Deficiency of Senescence Marker Protein‐30 Impairs Collateral Growth by Supressing Nitric Oxide Bioactivity under Ischemia

Aging impairs collateral growth under ischemia and reduces the expression of VEGF, however the exact mechanism is unclear. Senescence marker protein‐30 (SMP30) decreases with aging. Mice with SMP30 deficiency, a model of aging, have a short lifespan with increased oxidant stress. To elucidate the effect of SMP30 on ischemia‐induced collateral growth, we examined the recovery of cutaneous blood flow (CBF) after femoral artery ligation by laser Doppler imaging in mice. Recoveries of CBF and tissue capillary density were suppressed in SMP30 knockout (KO) mice compared to those of wild type (WT) mice.

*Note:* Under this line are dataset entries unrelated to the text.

(* ===== verification/CliSignatures.v ===== *)
(** * Signatures made outside of the chain

    Models the commands of [toolkit/cli/commands/src]: [get_genesis_utxo.rs],
    [address_association_signatures.rs] and [block_producer_metadata_signatures.rs]
    with the key arguments of [key_params.rs], and the signing half of
    [toolkit/block-producer-metadata/primitives/src/lib.rs] and
    [toolkit/sidechain/domain/src/lib.rs].  The commands print JSON, of which an
    extrinsic of [ProducerPallets] takes its arguments. *)

From S2P Require Import Prelude Domain CandidateKeys AuthoritySelection ContractDatums TextFormats ProducerPallets CliIO CliJson CliRegister CliExample.

(** ** Keys *)

(** [k256], what else is used of [ed25519_zebra], and the host function
    [ed25519_verify].  [k256_sign] hashes its message with SHA-256. *)
Class CrossChainKeys := {
  zebra_secret_from_slice : bytes → option bytes;
  k256_secret_from_slice : bytes → option bytes;
  k256_public : bytes → bytes;
  k256_sign : bytes → bytes → bytes;
  k256_verifying_key_from_sec1 : bytes → option bytes;
  k256_signature_from_slice : bytes → option bytes;
  k256_verify : bytes → bytes → bytes → bool;
  host_ed25519_verify : bytes → bytes → bytes → bool;
}.

(** What is signed with a secret key is verified with its public key; sizes. *)
Class CrossChainKeyLaws `{!SigningKeys, !CrossChainKeys} : Prop := {
  zebra_secret_of_bytes key : length key = 32%nat → zebra_secret_from_slice key = Some key;
  k256_sign_verify key data :
    ∃ vkey signature, k256_verifying_key_from_sec1 (k256_public key) = Some vkey ∧
      k256_signature_from_slice (k256_sign key data) = Some signature ∧ k256_verify vkey data signature = true;
  k256_public_bytes key : Forall is_byte (k256_public key);
  k256_sign_bytes key data : Forall is_byte (k256_sign key data);
  host_verify_signed key data : host_ed25519_verify (ed_sign key data) data (ed_public key) = true;
  zebra_public_bytes key : Forall is_byte (ed_public key) ∧ length (ed_public key) = 32%nat;
  zebra_sign_bytes key data : Forall is_byte (ed_sign key data) ∧ length (ed_sign key data) = 64%nat;
}.

Section KeyParams.
Context `{!Hex, !SigningKeys, !CrossChainKeys}.

(** [SidechainSigningKeyParam]; [SecretKey::from_str] reads hexadecimal text. *)
Definition SidechainSigningKeyParam_from_str (s : bytes) : option bytes :=
  b ← hex_decode (trim_start_0x s); secp_secret_from_slice b.
Definition to_pub_key (key : bytes) : bytes := secp_public key.

Definition SidechainPublicKeyParam_display (key : bytes) : bytes := str "0x" ++ hex_encode key.
Definition SidechainPublicKeyParam_from_str (s : bytes) : option bytes :=
  b ← hex_decode (trim_start_0x s); secp_public_from_slice b.

Inductive Ed25519SigningKeyError := HexError | Ed25519Error.
Definition parse_zebra_signing_key (s : bytes) : result Ed25519SigningKeyError bytes :=
  let trimmed := trim_start_0x s in
  b ← ok_or (hex_decode trimmed) HexError;
  ok_or (zebra_secret_from_slice b) Ed25519Error.
Definition StakePoolSigningKeyParam_from_str (s : bytes) : result Ed25519SigningKeyError bytes := parse_zebra_signing_key s.
Definition StakeSigningKeyParam_from_str (s : bytes) : result Ed25519SigningKeyError bytes := parse_zebra_signing_key s.
Definition stake_vkey (key : bytes) : bytes := ed_public key.

Definition CrossChainSigningKeyParam_from_str (s : bytes) : option bytes :=
  b ← hex_decode s; k256_secret_from_slice b.
Definition cross_chain_vkey (key : bytes) : bytes := k256_public key.

(** [CrossChainSignature::verify] and [StakeKeySignature::verify] *)
Definition cross_chain_signature_verify (signature cross_chain_pubkey data : bytes) : bool :=
  match k256_verifying_key_from_sec1 cross_chain_pubkey, k256_signature_from_slice signature with
  | Some vkey, Some signature => k256_verify vkey data signature
  | _, _ => false
  end.
Definition stake_key_signature_verify (signature public_key message : bytes) : bool :=
  host_ed25519_verify signature message public_key.
End KeyParams.

(** ** The genesis UTxO of a running chain *)

Section Commands.
Context `{!Hex, !SerdeJson, !Scale, !SigningKeys, !CrossChainKeys}.

(** [get_genesis_utxo::execute], given what the runtime answers at the best block *)
Definition get_genesis_utxo_execute (genesis_utxo : result bytes UtxoId) : result bytes bytes :=
  genesis_utxo ← genesis_utxo;
  Ok (to_string_pretty (JObject (list_to_map [(str "genesis_utxo", JString (utxo_id_display genesis_utxo))]))).

(** ** Signatures of address associations *)

Section Association.
Context {Address : Type} (encode_address : Address → bytes) (address_json : Address → json).

Record AddressAssociationSignaturesCmd := mkAssociationCmd {
  ac_genesis_utxo : UtxoId;
  ac_partnerchain_address : Address;
  ac_signing_key : bytes;
}.
Definition association_sign (self : AddressAssociationSignaturesCmd) : bytes :=
  let msg := mkAssociationMessage (stake_vkey (ac_signing_key self)) (ac_partnerchain_address self)
               (ac_genesis_utxo self) in
  ed_sign (ac_signing_key self) (encode_association encode_address msg).
Definition association_output (self : AddressAssociationSignaturesCmd) : json :=
  JObject (list_to_map
    [(str "partnerchain_address", address_json (ac_partnerchain_address self));
     (str "signature", JString (to_hex (association_sign self)));
     (str "stake_public_key", JString (to_hex (stake_vkey (ac_signing_key self))))]).
Definition association_execute (self : AddressAssociationSignaturesCmd) : bytes :=
  to_string_pretty (association_output self).
End Association.

(** ** Signatures of metadata *)

Section Metadata.
Context {M AccountId : Type} (encode_metadata : M → bytes) (encode_account : AccountId → bytes) (key_hash : bytes → bytes).

(** [MetadataSignedMessage::sign_with_key] and [verify_signature] *)
Definition sign_with_key (self : MetadataSignedMessage M AccountId) (skey : bytes) : bytes :=
  k256_sign skey (encode_message encode_metadata encode_account self).
Definition verify_signature (self : MetadataSignedMessage M AccountId) (vkey signature : bytes) : bool :=
  cross_chain_signature_verify signature vkey (encode_message encode_metadata encode_account self).

Inductive BlockProducerMetadataSignatureCmd :=
  | Upsert (genesis_utxo : UtxoId) (metadata_file cross_chain_signing_key : bytes) (ttl : Z)
      (partner_chain_account : AccountId)
  | Delete (genesis_utxo : UtxoId) (cross_chain_signing_key : bytes) (ttl : Z) (partner_chain_account : AccountId).
Implicit Types self : BlockProducerMetadataSignatureCmd.

Definition cross_chain_signing_key self : bytes :=
  match self with Delete _ key _ _ | Upsert _ _ key _ _ => key end.
Definition partner_chain_account self : AccountId :=
  match self with Delete _ _ _ account | Upsert _ _ _ _ account => account end.
Definition cmd_genesis_utxo self : UtxoId :=
  match self with Delete utxo _ _ _ | Upsert utxo _ _ _ _ => utxo end.

(** [time_source] answers the readings of the clock, in milliseconds, by their
    order. *)
Definition cmd_valid_before self (current_time_millis : Z) : Z :=
  let ttl := match self with Delete _ _ ttl _ | Upsert _ _ _ ttl _ => ttl end in
  let now := current_time_millis / 1000 in
  wadd 64 now ttl.

(** The file is opened and then read as JSON of the type of the metadata. *)
Definition get_input (open : bytes → option bytes) (from_reader : bytes → option M) self : option (option M) :=
  match self with
  | Upsert _ metadata_file _ _ _ =>
      file ← open metadata_file;
      metadata ← from_reader file;
      Some (Some metadata)
  | Delete _ _ _ _ => Some None
  end.

Definition signed_message self (metadata : option M) (current_time_millis : Z) : MetadataSignedMessage M AccountId :=
  mkMetadataMessage (cross_chain_vkey (cross_chain_signing_key self)) metadata (cmd_genesis_utxo self)
    (cmd_valid_before self current_time_millis) (partner_chain_account self).

Definition get_output self (metadata : option M) (time_source : nat → Z) : json :=
  let encoded_metadata := encode_metadata <$> metadata in
  let message := signed_message self metadata (time_source 0%nat) in
  let signature := sign_with_key message (cross_chain_signing_key self) in
  let vkey := cross_chain_vkey (cross_chain_signing_key self) in
  JObject (list_to_map
    [(str "signature", JString (to_hex signature));
     (str "cross_chain_pub_key", JString (to_hex vkey));
     (str "cross_chain_pub_key_hash", JString (to_hex (key_hash vkey)));
     (str "encoded_metadata", match encoded_metadata with Some b => JString (to_hex b) | None => JNull end);
     (str "encoded_message", JString (to_hex (encode_message encode_metadata encode_account message)));
     (str "valid_before", JNumber (PosInt (cmd_valid_before self (time_source 1%nat))))]).

Definition metadata_execute (open : bytes → option bytes) (from_reader : bytes → option M) self
    (time_source : nat → Z) : option bytes :=
  input ← get_input open from_reader self;
  Some (to_string_pretty (get_output self input time_source)).
End Metadata.
End Commands.
Arguments AddressAssociationSignaturesCmd : clear implicits.
Arguments BlockProducerMetadataSignatureCmd : clear implicits.

(** ** From the printed text to the chain

    The arguments of an extrinsic, read from what a command printed. *)
Section Submission.
Context `{!Hex, !SerdeJson, !Scale, !SigningKeys, !CrossChainKeys}.

Definition field_of {T} (s : Serde T) (name text : bytes) : option T :=
  v ← json_from_str text;
  f ← CliJson.get name v;
  from_value s f.

Definition printed_genesis_utxo : bytes → option UtxoId := field_of serde_utxo_id (str "genesis_utxo").

Context {M AccountId Address Sys Handler : Type} `{Countable AccountId}
  `{!Currency Sys AccountId, !OnNewAssociation Address Handler}.
Context (encode_metadata : M → bytes) (encode_account : AccountId → bytes) (encode_address : Address → bytes)
  (key_hash stake_key_hash : bytes → bytes) (genesis_utxo : UtxoId).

Acetylcholine (ACh, 1 µM)‐induced NO generation in aorta of SMP30 KO mice was lower than those of WT mice. Superoxide generation and NADPH oxidase activity were greater in aorta of SMP30 KO mice compared to that of WT mice (superoxide level: 3.3±0.5 vs. 1.6±0.2 nmol/mg protein; NADPH oxidase activity: 3240±254 vs. 982±106 RLU; P<0.01, respectively). VEGF content in the biceps femoris muscle in SMP30 KO mice did not increase in 14 days post‐ischemia compared to that in pre‐ischemia (SMP30 KO mice 1.1±0.2 fold vs. WT mice 2.2±0.3 fold, P<0.01). Akt phosphorylation in the biceps femoris muscle was attenuated in SMP30 KO mice compared to that of WT mice (p‐Akt/Akt: SMP30 KO mice 0.4±0.3 vs. WT mice 1.2±0.4, P<0.01). Thus, SMP30 deficiency exacerbates oxidant stress due to NADPH oxidase activation and impairs eNOS activity, which leads to rarefaction of collateral growth induced by ischemia related to Akt‐VEGF pathway. These results suggest that the decrease of SMP30 in aging impairs VEGF/NO‐dependent angiogenesis associated with overproduction of superoxide.